(** * CRM GraphQL mutations: a shallow embedding of [crm/schema.py],
      [crm/models.py] and [crm/filters.py]

    The resolvers are Python functions that run against a relational
    database through an object-relational mapper.  They are embedded as
    functions in a state-and-exception monad over a record [DB] holding the
    tables as lists of rows.

    Conventions of the embedding:
    - text is [string] (ASCII); [None] is [option];
    - the database is SQLite, Django's default: [=] on text is exact, [LIKE]
      ignores the case of ASCII letters, and an integer parameter beyond 64
      bits is refused with [OverflowError]. Keys are integers without bound
      here; a statement that gives the exact outcome for a key that may not
      be stored assumes it within the 64 bits;
    - an amount of a [DecimalField] is a finite number counted in hundredths,
      the resolution the columns declare ([decimal_places=2]). The values
      [NaN] and [Infinity] of a [graphene.Decimal], prices with more decimal
      places, and the size limits of columns ([max_length], [max_digits]) are
      not part of the model;
    - a list argument holds values; a [null] element, which the schema
      admits in [[BulkCustomerInput]!] and [[ID]!], is not part of the model;
    - [auto_now_add] timestamps are left out of the rows. *)

From Stdlib Require Import ZArith Ascii String List Lia.
From stdpp Require Import base decidable option list strings gmap pretty.

Open Scope Z_scope.

(** ** Python values and exceptions *)

(** The exceptions the resolvers can meet. [ValidationError] is Django's, with
    its [message] and [code]; [Exception] is the plain Python exception the
    resolvers raise themselves. *)
Inductive exn : Type :=
| ValidationError (message code : string)
| IntegrityError (detail : string)
| DoesNotExist
| ValueError (detail : string)
| TypeError (detail : string)
| AttributeError (detail : string)
| Exception (message : string).

Inductive outcome (A : Type) : Type :=
| Return (a : A)
| Raise (e : exn).
Arguments Return {A} a.
Arguments Raise {A} e.

Definition raised {A} (o : outcome A) : Prop :=
  match o with Raise _ => True | Return _ => False end.

(** [str(e)]: a single-message [ValidationError] prints as the list of its
    messages, the other exceptions print their argument. *)
Definition exn_str (e : exn) : string :=
  match e with
  | ValidationError m _ => "['" +:+ m +:+ "']"
  | IntegrityError d | ValueError d | TypeError d | AttributeError d => d
  | DoesNotExist => "Customer matching query does not exist."
  | Exception m => m
  end.
Lemma enrich_one_from sections i section st e st' :
  enrich_one P sections i section st = (Ok e, st') -> enriched_from section e.
Proof.
  unfold enrich_one. cbv zeta. intros H.
  apply bind_inv in H as (n & s1 & _ & H).
  destruct (_ <? n)%Z.
  - apply bind_inv in H as (t & s2 & _ & H).
    rewrite mret_unfold in H. injection H as <- _.
    split; [split; reflexivity|]. cbn [es_content]. intros c Hc.
    injection Hc as <-.
    rewrite extract_section_content_unfold. cbv zeta.
    destruct (Expansion.start_of _ _); [apply strip_idem|reflexivity].
  - rewrite mret_unfold in H. injection H as <- _.
    split; [split; reflexivity|]. cbn [es_content]. intros c Hc. discriminate.
Qed.

Lemma page_loop_keys pages : forall st (l : list (Z * string)) st',
  mapM (fun page_num =>
          page_text ← extract_page_text P page_num;
          mret ((page_num + 1)%Z, page_text)) pages st = (Ok l, st') ->
  map fst l = map (fun page_num => (page_num + 1)%Z) pages.
Proof.
  induction pages as [|p pages IH]; intros st l st' H.
  - cbn in H. injection H as <- _. reflexivity.
  - cbn [mapM] in H.
    apply bind_inv in H as (y & s1 & Hy & H).
    apply bind_inv in H as (ys & s2 & Hys & H).
    rewrite mret_unfold in H. injection H as <- _.
    apply bind_inv in Hy as (t & s3 & _ & Hy).
    rewrite mret_unfold in Hy. injection Hy as <- _.
    cbn [map fst]. f_equal. apply (IH _ _ _ Hys).
Qed.

End DetailFacts.

(** X17.  The enrichment keeps the candidates as they are: the result has
    one entry for each candidate, in the same order, with the same text and
    page, and a content, where there is one, that is trimmed. *)
Theorem X17_enrichment_keeps_candidates {St} (P : PDFProcessor St)
    sections st enriched st' :
  PersonaAnalyzer._enrich_sections P sections st = (Ok enriched, st') ->
  Forall2 Detail.enriched_from sections enriched.
Proof.
  unfold PersonaAnalyzer._enrich_sections. intros H. apply mapM_inv in H.
  apply (Forall2_zip_snd Detail.enriched_from (seq 0 (length sections))).
  - apply length_seq.
  - eapply Forall2_impl; [exact H|].
    intros [i section] e (s & s' & He). eapply enrich_one_from, He.
Qed.

Lemma X17_enrichment_keeps_candidates_witness :
  Forall2 Detail.enriched_from (MemoryLoader.pdf_sections Fixtures.paper_pdf)
    [{| es_text := "Methodology and results of the analysis"; es_page := 1;
        es_content := Some "The data supports the hypothesis." |};
     {| es_text := "EXPERIMENT DATA"; es_page := 2; es_content := Some "Forty runs." |}].
Proof.
  apply (X17_enrichment_keeps_candidates (MemoryLoader.processor Fixtures.files)
           (MemoryLoader.pdf_sections Fixtures.paper_pdf) (Some Fixtures.paper_pdf) _
           (Some Fixtures.paper_pdf)).
  vm_compute. reflexivity.
Defined.

(** X18.  In the detailed content the pages are numbered from 1: when
    the loader reports [n] pages after the full text is read, [page_texts]
    has exactly the keys 1 to [n], and [full_text] is what the loader
    returned. *)
Theorem X18_page_texts_are_one_based {St} (P : PDFProcessor St)
    pdf_file st full s1 c st' :
  extract_all_text P st = (Ok full, s1) ->
  PersonaAnalyzer._extract_detailed_content P pdf_file st = (Ok c, st') ->
  full_text c = full /\
  forall k : Z, is_Some (page_texts c !! k) <-> (1 <= k <= page_count P s1)%Z.
Proof.
  intros Hfull H. unfold PersonaAnalyzer._extract_detailed_content in H.
  rewrite (bind_ok _ _ _ _ _ Hfull) in H.
  apply bind_inv in H as (n & s2 & Hn & H).
  unfold PersonaAnalyzer.get_page_count in Hn. injection Hn as <- <-.
  apply bind_inv in H as (pages & s3 & Hpages & H).
  apply bind_inv in H as (raw & s4 & _ & H).
  apply bind_inv in H as (enriched & s5 & _ & H).
  rewrite mret_unfold in H. injection H as <- _.
  cbn [full_text page_texts]. split; [reflexivity|].
  intros k. apply page_loop_keys in Hpages.
  rewrite <- elem_of_dom, dom_list_to_map_L, elem_of_list_to_set.
  change (fmap fst pages) with (map fst pages). rewrite Hpages.
  rewrite list_elem_of_In, in_map_iff. split.
  - intros (x & <- & Hx). apply list_elem_of_In, elem_of_seqZ in Hx. lia.
  - intros Hk. exists (k - 1)%Z. split; [lia|].
    apply list_elem_of_In, elem_of_seqZ. lia.
Qed.

Lemma X18_page_texts_are_one_based_witness :
  exists c,
    fst (PersonaAnalyzer._extract_detailed_content (MemoryLoader.processor Fixtures.files)
           "in/paper.pdf" (Some Fixtures.paper_pdf)) = Ok c /\
    forall k : Z, is_Some (page_texts c !! k) <-> (1 <= k <= 2)%Z.
Proof.
  destruct (PersonaAnalyzer._extract_detailed_content (MemoryLoader.processor Fixtures.files)
              "in/paper.pdf" (Some Fixtures.paper_pdf)) as [[c|e] st'] eqn:E;
    [|vm_compute in E; discriminate].
  exists c. split; [reflexivity|].
  apply (X18_page_texts_are_one_based (MemoryLoader.processor Fixtures.files)
           "in/paper.pdf" (Some Fixtures.paper_pdf) _ (Some Fixtures.paper_pdf) c st'
           eq_refl E).
Defined.

(** ** Exceptions *)

(** X19.  In the loop over the files, a file that loads but whose
    outline extraction or content extraction raises adds no document: the
    exception is caught and the list of documents is left as it was. *)
Theorem X19_failing_extraction_is_skipped {St} (P : PDFProcessor St)
    pdf_file documents st s1 :
  load_pdf P pdf_file (fst st) = (Ok true, s1) ->
  (forall e e1,
     StructureExtractor.extract_structure P pdf_file (snd st) = (Raise e, e1) ->
     PersonaAnalyzer.process_file P pdf_file documents st = (Ok documents, (s1, e1))) /\
  (forall structure e1 e s2,
     StructureExtractor.extract_structure P pdf_file (snd st) = (Ok structure, e1) ->
     PersonaAnalyzer._extract_detailed_content P pdf_file s1 = (Raise e, s2) ->
     PersonaAnalyzer.process_file P pdf_file documents st = (Ok documents, (s2, e1))).
Proof.
  intros Hload. split.
  - intros e e1 Hs. unfold PersonaAnalyzer.process_file, try_except.
    rewrite bind_unfold, own_unfold, Hload. cbn [fst snd negb].
    rewrite bind_unfold, of_extractor_unfold. cbn [fst snd]. rewrite Hs. reflexivity.
  - intros structure e1 e s2 Hs Hc. unfold PersonaAnalyzer.process_file, try_except.
    rewrite bind_unfold, own_unfold, Hload. cbn [fst snd negb].
    rewrite bind_unfold, of_extractor_unfold. cbn [fst snd]. rewrite Hs. cbn [fst snd].
    rewrite bind_unfold, own_unfold. cbn [fst snd]. rewrite Hc. reflexivity.
Qed.

Lemma X19_failing_extraction_is_skipped_witness :
  PersonaAnalyzer.process_file (MemoryLoader.processor Failures.files) "in/page0.pdf" []
    (None, None)
  = (Ok [], (Some Failures.page0_pdf, None)).
Proof.
  destruct (X19_failing_extraction_is_skipped (MemoryLoader.processor Failures.files)
              "in/page0.pdf" [] (None, None) (Some Failures.page0_pdf) eq_refl) as [_ H].
  eapply H; vm_compute; reflexivity.
Defined.

(** X20.  The document is appended before the processor is closed: when
    everything succeeds but [close] raises, the exception is caught and the
    document stays in the list. *)
Theorem X20_close_failure_keeps_document {St} (P : PDFProcessor St)
    pdf_file documents st s1 structure e1 c s2 e s3 :
  load_pdf P pdf_file (fst st) = (Ok true, s1) ->
  StructureExtractor.extract_structure P pdf_file (snd st) = (Ok structure, e1) ->
  PersonaAnalyzer._extract_detailed_content P pdf_file s1 = (Ok c, s2) ->
  close P s2 = (Raise e, s3) ->
  PersonaAnalyzer.process_file P pdf_file documents st
  = (Ok (documents ++ [Failures.document_of pdf_file structure c]), (s3, e1)).
Proof.
  intros Hload Hs Hc Hclose. unfold PersonaAnalyzer.process_file, try_except.
  rewrite bind_unfold, own_unfold, Hload. cbn [fst snd negb].
  rewrite bind_unfold, of_extractor_unfold. cbn [fst snd]. rewrite Hs. cbn [fst snd].
  rewrite bind_unfold, own_unfold. cbn [fst snd]. rewrite Hc. cbn [fst snd].
  rewrite bind_unfold, own_unfold. cbn [fst snd]. rewrite Hclose. reflexivity.
Qed.

Lemma X20_close_failure_keeps_document_witness :
  exists doc st',
    PersonaAnalyzer.process_file (Failures.fussy_processor Fixtures.files) "in/bare.pdf" []
      ((None, false), (None, false))
    = (Ok [doc], st') /\ filename doc = "bare.pdf".
Proof.
  eexists _, _. split.
  - eapply (X20_close_failure_keeps_document (Failures.fussy_processor Fixtures.files)
              "in/bare.pdf" [] ((None, false), (None, false))); vm_compute; reflexivity.
  - reflexivity.
Defined.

══════

--- PROBLEM ---
In the listing above, locate the line containing "AttributeError d => d" and the line containing "Lemma enrich_one_from sections". Extract those two lines and every line between them, exactly as written, and only those.

--- RESULT BELOW ---
  | IntegrityError d | ValueError d | TypeError d | AttributeError d => d
  | DoesNotExist => "Customer matching query does not exist."
  | Exception m => m
  end.
Lemma enrich_one_from sections i section st e st' :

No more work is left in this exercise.